Brashich was also an adjunct professor of law at Pace University, White Plains, New York, from 1983 to 1989. Brashich was a founding member of the Serbian-American Bar Association and was decorated with the Orders of Star of Karadjordje and St. Sava (Royal, Yugoslav), as well as the Selective Service Medal (Civil, US).

He died on 30 August 2019. He is survived by his wife, Patricia and their daughter, Arianna. With his first wife, Catherine Sidor, he had two daughters Alexis and Audrey. He is also survived by his older brother, Neboysha R. Brashich.

==Publisher, op-ed columnist and author==
Brashich authored commentaries on domestic as well as international legal topics, including in The New York Law Journal; Op-Ed essays on political, legal, and social issues of the day for his blog Contrary Views; and magazine articles covering literature and art. He was editor and publisher of The Foothills News (CT); Editor-at-Large for The Country and Abroad; and Contributing-Editor for the publications Passport (US), Scrisul Romanesc (Romania), Pecat (Serbia), Britic (UK) and Ekurd Daily (Kurdish).

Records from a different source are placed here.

(** * Groups *)

(** The search stops at the first entry that passes, if there is one. *)
Lemma grp_find_spec n i g test :
  0 <= i ->
  let r := grp_find n i g test in
  (r <> ODP_SCHED_GROUP_INVALID ->
     i <= r < i + Z.of_nat n /\ (exists x, zget g r = Some x /\ test (fst x) = true) /\
     forall j x, i <= j < r -> zget g j = Some x -> test (fst x) = false) /\
  (r = ODP_SCHED_GROUP_INVALID -> i + Z.of_nat n <= zlen g ->
     forall j x, i <= j < i + Z.of_nat n -> zget g j = Some x -> test (fst x) = false).
Proof.
  revert i. induction n as [|n IH]; intros i Hi; simpl; [split; [done|intros; lia]|].
  destruct (zget g i) as [[name m]|] eqn:E.
  2: { split; [done|]. intros _ Hlen. destruct (zget_Some g i) as [x Hx]; [lia|]. congruence. }
  destruct (test name) eqn:Et.
  - split; [|unfold ODP_SCHED_GROUP_INVALID; lia]. intros _. split; [lia|]. split; [by exists (name, m)|]. intros; lia.
  - destruct (IH (i + 1)) as [H1 H2]; [lia|]. split.
    + intros Hr. destruct (H1 Hr) as (Hb & Hx & Hno). split; [lia|]. split; [done|]. intros j x Hj Hz.
      destruct (decide (j = i)) as [->|Hne]; [rewrite E in Hz; by simplify_eq|]. apply (Hno j); [lia|done].
    + intros Hr Hlen j x Hj Hz. destruct (decide (j = i)) as [->|Hne]; [rewrite E in Hz; by simplify_eq|].
      apply (H2 Hr ltac:(lia) j); [lia|done].
Qed.

(** The group of a mask update. *)
Lemma grp_update_spec group f g name mask :
  grp_named g group = Some (name, mask) ->
  grp_update group f g = (0, <[Z.to_nat group := f (name, mask)]> g) /\ 3 <= group < 256 /\
  zget g group = Some (name, mask) /\ name <> EmptyString.
Proof.
  unfold grp_update. intros Hn. rewrite Hn. unfold grp_named in Hn.
  destruct (_ && _) eqn:E; [|done]. zbool. destruct (zget g group) as [[n m]|]; [|done].
  case_bool_decide; [done|]. simplify_eq. split; [done|].
  unfold ODP_CONFIG_SCHED_GRPS, ODP_SCHED_GROUP_NAMED, ODP_SCHED_GROUP_CONTROL in *. by split; [lia|].
Qed.

Lemma grp_named_insert g group name mask :
  zlen g = 256 -> 3 <= group < 256 -> name <> EmptyString ->
  grp_named (<[Z.to_nat group := (name, mask)]> g) group = Some (name, mask).
Proof.
  intros Hg Hb Hn. unfold grp_named.
  rewrite (proj2 (Z.ltb_lt group _)) by (unfold ODP_CONFIG_SCHED_GRPS; lia).
  rewrite Z.geb_leb, (proj2 (Z.leb_le _ group)) by (unfold ODP_SCHED_GROUP_NAMED, ODP_SCHED_GROUP_CONTROL; lia).
  simpl. rewrite zget_insert by lia. rewrite bool_decide_eq_true_2 by done. by rewrite bool_decide_eq_false_2.
Qed.

(** Scheduler groups.  [odp_schedule_group_create] takes the first entry
    without a name behind the three predefined groups, or fails when there is
    none; the new group has exactly the given threads, joining adds threads
    and leaving removes them, and destroying it makes every later call on the
    group fail until the entry is used again. *)
Theorem schedule_groups (g : grp_table) (name : string) (mask group : Z) (g' : grp_table) :
  zlen g = 256 -> name <> EmptyString -> odp_schedule_group_create name mask g = (group, g') ->
  0 <= mask <= sched_mask_all ->
  (group = ODP_SCHED_GROUP_INVALID /\ g' = g /\
   forall j x, 3 <= j < 256 -> zget g j = Some x -> fst x <> EmptyString) \/
  (3 <= group < 256 /\ (exists m, zget g group = Some (EmptyString, m)) /\
   (forall j x, 3 <= j < group -> zget g j = Some x -> fst x <> EmptyString) /\
   (forall j, j <> group -> zget g' j = zget g j) /\
   odp_schedule_group_thrmask group g' = (0, Some mask) /\
   (forall m, 0 <= m <= sched_mask_all ->
      exists g1 g2 m1 m2,
        odp_schedule_group_join group m g' = (0, g1) /\ odp_schedule_group_thrmask group g1 = (0, Some m1) /\
        odp_schedule_group_leave group m g' = (0, g2) /\ odp_schedule_group_thrmask group g2 = (0, Some m2) /\
        (forall t, 0 <= t < 1024 -> Z.testbit m1 t = Z.testbit mask t || Z.testbit m t) /\
        (forall t, 0 <= t < 1024 -> Z.testbit m2 t = Z.testbit mask t && negb (Z.testbit m t))) /\
   (exists g0, odp_schedule_group_destroy group g' = (0, g0) /\
      odp_schedule_group_thrmask group g0 = (-1, None) /\ odp_schedule_group_destroy group g0 = (-1, g0) /\
      odp_schedule_group_join group mask g0 = (-1, g0) /\ odp_schedule_group_leave group mask g0 = (-1, g0))).
Proof.
  intros Hg Hname Hc Hmask. unfold odp_schedule_group_create in Hc.
  set (i := grp_find _ _ g _) in Hc. destruct (i =? ODP_SCHED_GROUP_INVALID) eqn:E; zbool; injection Hc as <- <-.
  { left. split; [done|]. split; [done|]. intros j x Hj Hz.
    apply (bool_decide_eq_false_1 _), (proj2 (grp_find_spec grp_count ODP_SCHED_GROUP_NAMED g _ ltac:(done)) E)
      with (j := j); [|revert Hj|done];
      unfold grp_count, ODP_CONFIG_SCHED_GRPS, ODP_SCHED_GROUP_NAMED, ODP_SCHED_GROUP_CONTROL; lia. }
  right. destruct (proj1 (grp_find_spec grp_count ODP_SCHED_GROUP_NAMED g _ ltac:(done)) E)
    as (Hb & ([n0 m0] & Hz & Ht) & Hfirst). fold i in Hb, Hz, Hfirst.
  apply bool_decide_eq_true_1 in Ht. simpl in Ht. subst n0.
  assert (3 <= i < 256) as Hib.
  { revert Hb. unfold grp_count, ODP_CONFIG_SCHED_GRPS, ODP_SCHED_GROUP_NAMED, ODP_SCHED_GROUP_CONTROL. lia. }
  set (nm := String.substring 0 31 name).
  assert (nm <> EmptyString) as Hnm by (unfold nm; by destruct name).
  set (g' := <[Z.to_nat i := (nm, mask)]> g).
  assert (zlen g' = 256) as Hg' by (unfold g', zlen; rewrite length_insert; exact Hg).
  pose proof (grp_named_insert g i nm mask Hg Hib Hnm) as Hnamed. fold g' in Hnamed.
  split; [done|]. split; [by exists m0|]. split.
  { intros j x Hj Hx. by apply (bool_decide_eq_false_1 _), (Hfirst j). }
  split.
  { intros j Hj. unfold g'. rewrite zget_insert by lia. by rewrite bool_decide_eq_false_2. }
  split; [unfold odp_schedule_group_thrmask; by rewrite Hnamed|]. split.
  - intros m Hm. unfold odp_schedule_group_join, odp_schedule_group_leave.
    destruct (grp_update_spec i (fun x => (fst x, Z.lor (snd x) m)) g' nm mask Hnamed) as (-> & _).
    destruct (grp_update_spec i (fun x => (fst x, snd x & Z.lxor m sched_mask_all)) g' nm mask Hnamed) as (-> & _).
    eexists _, _, _, _. split; [done|]. unfold odp_schedule_group_thrmask.
    rewrite !grp_named_insert by done. split; [done|]. split; [done|]. split; [done|]. split.
    + intros t Ht. apply Z.lor_spec.
    + intros t Ht. rewrite Z.land_spec, Z.lxor_spec. unfold sched_mask_all. rewrite Z.ones_spec_low by lia.
      by rewrite xorb_true_r.
  - unfold odp_schedule_group_destroy. destruct (grp_update_spec i (fun _ => (EmptyString, 0)) g' nm mask Hnamed) as (-> & _).
    eexists. split; [done|]. set (g0 := <[_ := _]> g').
    assert (grp_named g0 i = None) as Hnone.
    { unfold grp_named, g0. rewrite zget_insert by lia. rewrite bool_decide_eq_true_2 by done.
      by destruct (_ && _). }
    unfold odp_schedule_group_thrmask, odp_schedule_group_join, odp_schedule_group_leave, grp_update. by rewrite !Hnone.
Qed.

He was an op-ed columnist for several US newspapers. His column won 2nd place Award 2011 for Best Opinion Column. He is editor-at-large for The Country and Abroad, an art and museum magazine and writes the Letter from America column for Scrisul Romanesc, a literary magazine published in Romania. He was a frequent contributor to Pecat, Britic and EKurd Daily.

He also self-published three books—Letters from America: Essays with a New York State of Mind (2013), Contrary Views: Columns from the Litchfield County Times (2003–2014), and Dispatches (2017). With David E. Blabey, he also wrote Schwartz v Postel, The Making of Modern Law (2011).